━━ The data ━━

(** ** connect_node (lines 123-161) *)

Record connect_env := mkConnectEnv {
  opened : exn + socket;       (* websockets.connect(...) *)
  sent : exn + unit;           (* websocket.send(subscribe_message) *)
  ack : exn + frame;           (* wait_for(websocket.recv(), timeout=10) *)
  ack_time : float             (* time.time() at line 147 *)
}.

Definition connect_node (node_name : string) (env : connect_env) : M unit :=
  try_except
    (logger INFO (Attempting node_name) ;;
     h ← await (opened env) ;
     update node_name (set_websocket (Some h)) ;;
     logger INFO (SendingSubscription node_name) ;;
     n ← node node_name ;
     match websocket n with
     | Some _ => await (sent env)
     | None => raise AttributeError
     end ;;
     try_except
       (response ← await (ack env) ;
        response_data ← json_loads response ;
        logger INFO (ReceivedAck node_name (text response)) ;;
        has_result ← py_in "result" response_data ;
        if has_result then
          result ← py_getitem response_data "result" ;
          update node_name (set_subscription_id (py_optional result)) ;;
          update node_name (set_is_connected true) ;;
          update node_name (set_last_message_time (ack_time env)) ;;
          logger INFO (Subscribed node_name result)
        else
          logger ERROR (NoSubscriptionId node_name (text response)) ;;
          update node_name (set_is_connected false) ;;
          handle_disconnection node_name)
       (λ e, match e with
             | TimeoutError =>
                 Some (logger ERROR (AckTimeout node_name) ;;
                       update node_name (set_is_connected false) ;;
                       handle_disconnection node_name)
             | _ => None
             end))
    (λ e, Some (logger ERROR (ConnectError node_name e) ;;
                update node_name (set_is_connected false) ;;
                handle_disconnection node_name)).

(** ** monitor_node (lines 194-242): one pass through the loop body *)

Record round_env := mkRoundEnv {
  shutdown_at_top : bool;      (* shutdown_event.is_set(), line 198 *)
  connecting : connect_env;    (* the awaits of connect_node *)
  health_time : float;         (* time.time(), line 181 *)
  received : exn + frame;      (* wait_for(websocket.recv(), timeout=1.0) *)
  received_time : float;       (* time.time(), line 218 *)
  momentum_time : float;       (* time.time(), line 118 *)
  shutdown_in_handler : bool   (* shutdown_event.is_set(), lines 234, 239 *)
}.

Inductive loop := Break | Continue.

(** Lines 213-229, inside the inner [try]. *)
Definition receive (node_name : string) (env : round_env) : M unit :=
  n ← node node_name ;
  response ← match websocket n with
              | Some _ => await (received env)
              | None => raise AttributeError
              end ;
  update node_name (set_last_message_time (received_time env)) ;;
  data ← json_loads response ;
  has_params ← py_in "params" data ;
  has_result ← (if has_params then
                   params ← py_getitem data "params" ;
                   py_in "result" params
                 else ret false) ;
  if has_result then
    params ← py_getitem data "params" ;
    result ← py_getitem params "result" ;
    momentum ← py_first result ;
    hv ← py_getitem momentum "height" ;
    h ← expect_int hv ;
    update node_name (set_last_height (Some h)) ;;
    xv ← py_getitem momentum "hash" ;
    x ← expect_str xv ;
    update node_name (set_last_hash (Some x)) ;;
    update_momentums node_name h x (momentum_time env) ;;
    logger INFO (Processed node_name h x) ;;
    check_for_fork
  else
    logger WARNING (UnexpectedFormat node_name (text response)).

Definition monitor_node_round (node_name : string) (env : round_env) : M loop :=
  try_except
    (if shutdown_at_top env then
       logger INFO (ShutdownSignal node_name) ;;
       ret Break
     else
       n ← node node_name ;
       go_on ← (if negb (is_connected n) then
                  connect_node node_name (connecting env) ;;
                  n ← node node_name ;
                  if negb (is_connected n) then sleep 5 ;; ret false
                  else ret true
                else ret true) ;
       if negb go_on then ret Continue
       else
         check_connection_health node_name (health_time env) ;;
         n ← node node_name ;
         if negb (is_connected n) then ret Continue
         else
           try_except
             (receive node_name env ;; ret Continue)
             (λ e, match e with
                   | TimeoutError => Some (ret Continue)
                   | _ => None
                   end))
    (λ e, match e with
          | ConnectionClosed =>
              Some (if negb (shutdown_in_handler env) then
                      logger WARNING (ClosedReconnect node_name) ;;
                      update node_name (set_is_connected false) ;;
                      sleep 5 ;;
                      ret Continue
                    else ret Continue)
          | _ =>
              Some (if negb (shutdown_in_handler env) then
                      logger ERROR (MonitorError node_name e) ;;
                      update node_name (set_is_connected false) ;;
                      sleep 5 ;;
                      ret Continue
                    else ret Continue)
          end).

(** The loop, driven by the environment's answers for each pass. *)
Fixpoint monitor_node (node_name : string) (envs : list round_env) : M unit :=
  match envs with
  | [] => ret tt
  | env :: rest =>
      c ← monitor_node_round node_name env ;
      match c with
      | Break => ret tt
      | Continue => monitor_node node_name rest
      end
  end.

(** ** The snapshot endpoint (lines 93-111) and cleanup (lines 186-192) *)

(** The logger calls of the two handlers that run beside the node tasks. *)
Inductive service_message :=
| NodesRequested
| ReturningNodes (count : nat)
| CleaningUp
| ClosedConnection (node_name : string).

(** The monitor together with the records of these handlers, which are
    kept in a list of their own, oldest first. *)
Record service := mkService {
  monitor : state;
  service_log : list (level * service_message)
}.

Definition service_logger (lv : level) (m : service_message) (sv : service)
  : service :=
  mkService (monitor sv) (service_log sv ++ [(lv, m)]).

(** The dict built for one momentum, lines 100-105. *)
Definition momentum_dict (m : Momentum) : json :=
  JObject [("height", JInt (height m));
           ("hash", JString (hash m));
           ("timestamp", JFloat (timestamp m));
           ("is_stale", JBool (is_stale m))].

(** The dict built for one node, lines 97-107. *)
Definition node_dict (n : NodeState) : json :=
  JObject [("is_connected", JBool (is_connected n));
           ("momentums", JArray (momentum_dict <$> last_items 5 (momentums n)))].

(** [get_nodes]: the returned dict and the service afterwards. *)
Definition get_nodes (sv : service) : json * service :=
  let sv := service_logger INFO NodesRequested sv in
  let data :=
    (λ kv : string * NodeState, (kv.1, node_dict kv.2)) <$> nodes (monitor sv) in
  let sv := service_logger INFO (ReturningNodes (length data)) sv in
  (JObject data, sv).

(** One turn of the loop of [cleanup], lines 190-192. *)
Definition cleanup_node (sv : service) (kv : string * NodeState) : service :=
  match websocket kv.2 with
  | Some h =>
      if negb (bool_decide (h ∈ closed (monitor sv))) then
        service_logger INFO (ClosedConnection kv.1)
          (mkService (set_closed ({[h]} ∪ closed (monitor sv)) (monitor sv))
                     (service_log sv))
      else sv
  | None => sv
  end.

Definition cleanup (sv : service) : service :=
  foldl cleanup_node (service_logger INFO CleaningUp sv) (nodes (monitor sv)).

━━━

Problem details. Looking at the data above, give the number of lines that include "Inductive"; add nothing else.

Result of the task. 2